> **ASSIGNMENT**
Where the material below has a line containing "Record CreatedOutput := CreatedOutput_new", start repeating exactly, and keep going through the line containing "snapshot_index : MilestoneIndex;", with no other lines.

> **RECORDS FOR THE EXERCISE**
=======
(* ===== verification/LedgerTypes.v ===== *)
(** * Ledger types

    Models [bee-ledger/src/types]: balances and balance differences, created, consumed and unspent outputs, treasury
    outputs, receipts, migrations and the differences a milestone makes, with their [Packable] implementations. A
    [HashMap] keyed by addresses is a [gmap]. *)

From S2P Require Import Prelude Packable Trits External MessageTypes Payload PayloadKeys PayloadCodec.

Local Open Scope Z_scope.

(** ** Data *)

Inductive LedgerError :=
| Ledger_Io (e : io_error)
| Ledger_Message (e : MessageError)
| UnsupportedOutputKind (k : Z)
| UnsupportedInputKind (k : Z)
| UnsupportedPayloadKind (k : Z)
| Ledger_InvalidPayloadKind (k : Z)
| TreasuryAmountMismatch (created treasury : Z)
| MigratedFundsAmountOverflow (amount : Z)
| InvalidMigratedFundsAmount (amount : Z)
| ConsumedTreasuryOutputMismatch (expected actual : MilestoneId)
| NegativeBalance (amount : Z)
| NegativeDustAllowance (amount : Z)
| NegativeDustOutputs (n : Z)
| BalanceOverflow (amount : Z)
| InvalidBalance (amount : Z)
| BalanceDiffOverflow (amount : Z)
| InvalidBalanceDiff (amount : Z)
| PackableOption
| InvalidSnapshotKind (k : Z)
| UnsupportedVersion (supported read : Z)
| MissingConsumedTreasury
| MilestoneLengthMismatch (expected actual : Z).

#[export] Instance From_io_ledger : From io_error LedgerError := Ledger_Io.
#[export] Instance From_message_ledger : From MessageError LedgerError := Ledger_Message.

Record Balance := mkBalance { balance_amount : Z; balance_dust_allowance : Z; balance_dust_outputs : Z }.
Record BalanceDiff := mkBalanceDiff { diff_amount : Z; diff_dust_allowance : Z; diff_dust_outputs : Z }.
Abbreviation BalanceDiffs := (gmap Address BalanceDiff).

Record Unspent := Unspent_new { unspent_id : OutputId }.
Record CreatedOutput := CreatedOutput_new { created_message_id : MessageId; created_inner : Output }.
Record ConsumedOutput := ConsumedOutput_new { consumed_target : TransactionId; consumed_index : MilestoneIndex }.
Record LedgerTreasuryOutput := LedgerTreasuryOutput_new {
  ledger_treasury_inner : TreasuryOutput;
  ledger_treasury_milestone_id : MilestoneId;
}.
Record TreasuryDiff := TreasuryDiff_new { treasury_created : MilestoneId; treasury_consumed : MilestoneId }.
Record OutputDiff := OutputDiff_new {
  diff_created_outputs : list OutputId;
  diff_consumed_outputs : list OutputId;
  diff_treasury : option TreasuryDiff;
}.
Record Receipt := Receipt_new { receipt_inner : ReceiptPayload; receipt_included_in : MilestoneIndex }.
Record Migration := Migration_new {
  migration_receipt : Receipt;
  migration_consumed_treasury : LedgerTreasuryOutput;
  migration_created_treasury : LedgerTreasuryOutput;
}.
Record LedgerIndex := LedgerIndex_new { ledger_index : MilestoneIndex }.
Record SnapshotInfo := SnapshotInfo_new {
  network_id : Z;
  snapshot_index : MilestoneIndex;
  entry_point_index : MilestoneIndex;
  pruning_index : MilestoneIndex;
  snapshot_timestamp : Z;
}.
=======
> **RESULT OF THE EXERCISE**
Record CreatedOutput := CreatedOutput_new { created_message_id : MessageId; created_inner : Output }.
Record ConsumedOutput := ConsumedOutput_new { consumed_target : TransactionId; consumed_index : MilestoneIndex }.
Record LedgerTreasuryOutput := LedgerTreasuryOutput_new {
  ledger_treasury_inner : TreasuryOutput;
  ledger_treasury_milestone_id : MilestoneId;
}.
Record TreasuryDiff := TreasuryDiff_new { treasury_created : MilestoneId; treasury_consumed : MilestoneId }.
Record OutputDiff := OutputDiff_new {
  diff_created_outputs : list OutputId;
  diff_consumed_outputs : list OutputId;
  diff_treasury : option TreasuryDiff;
}.
Record Receipt := Receipt_new { receipt_inner : ReceiptPayload; receipt_included_in : MilestoneIndex }.
Record Migration := Migration_new {
  migration_receipt : Receipt;
  migration_consumed_treasury : LedgerTreasuryOutput;
  migration_created_treasury : LedgerTreasuryOutput;
}.
Record LedgerIndex := LedgerIndex_new { ledger_index : MilestoneIndex }.
Record SnapshotInfo := SnapshotInfo_new {
  network_id : Z;
  snapshot_index : MilestoneIndex;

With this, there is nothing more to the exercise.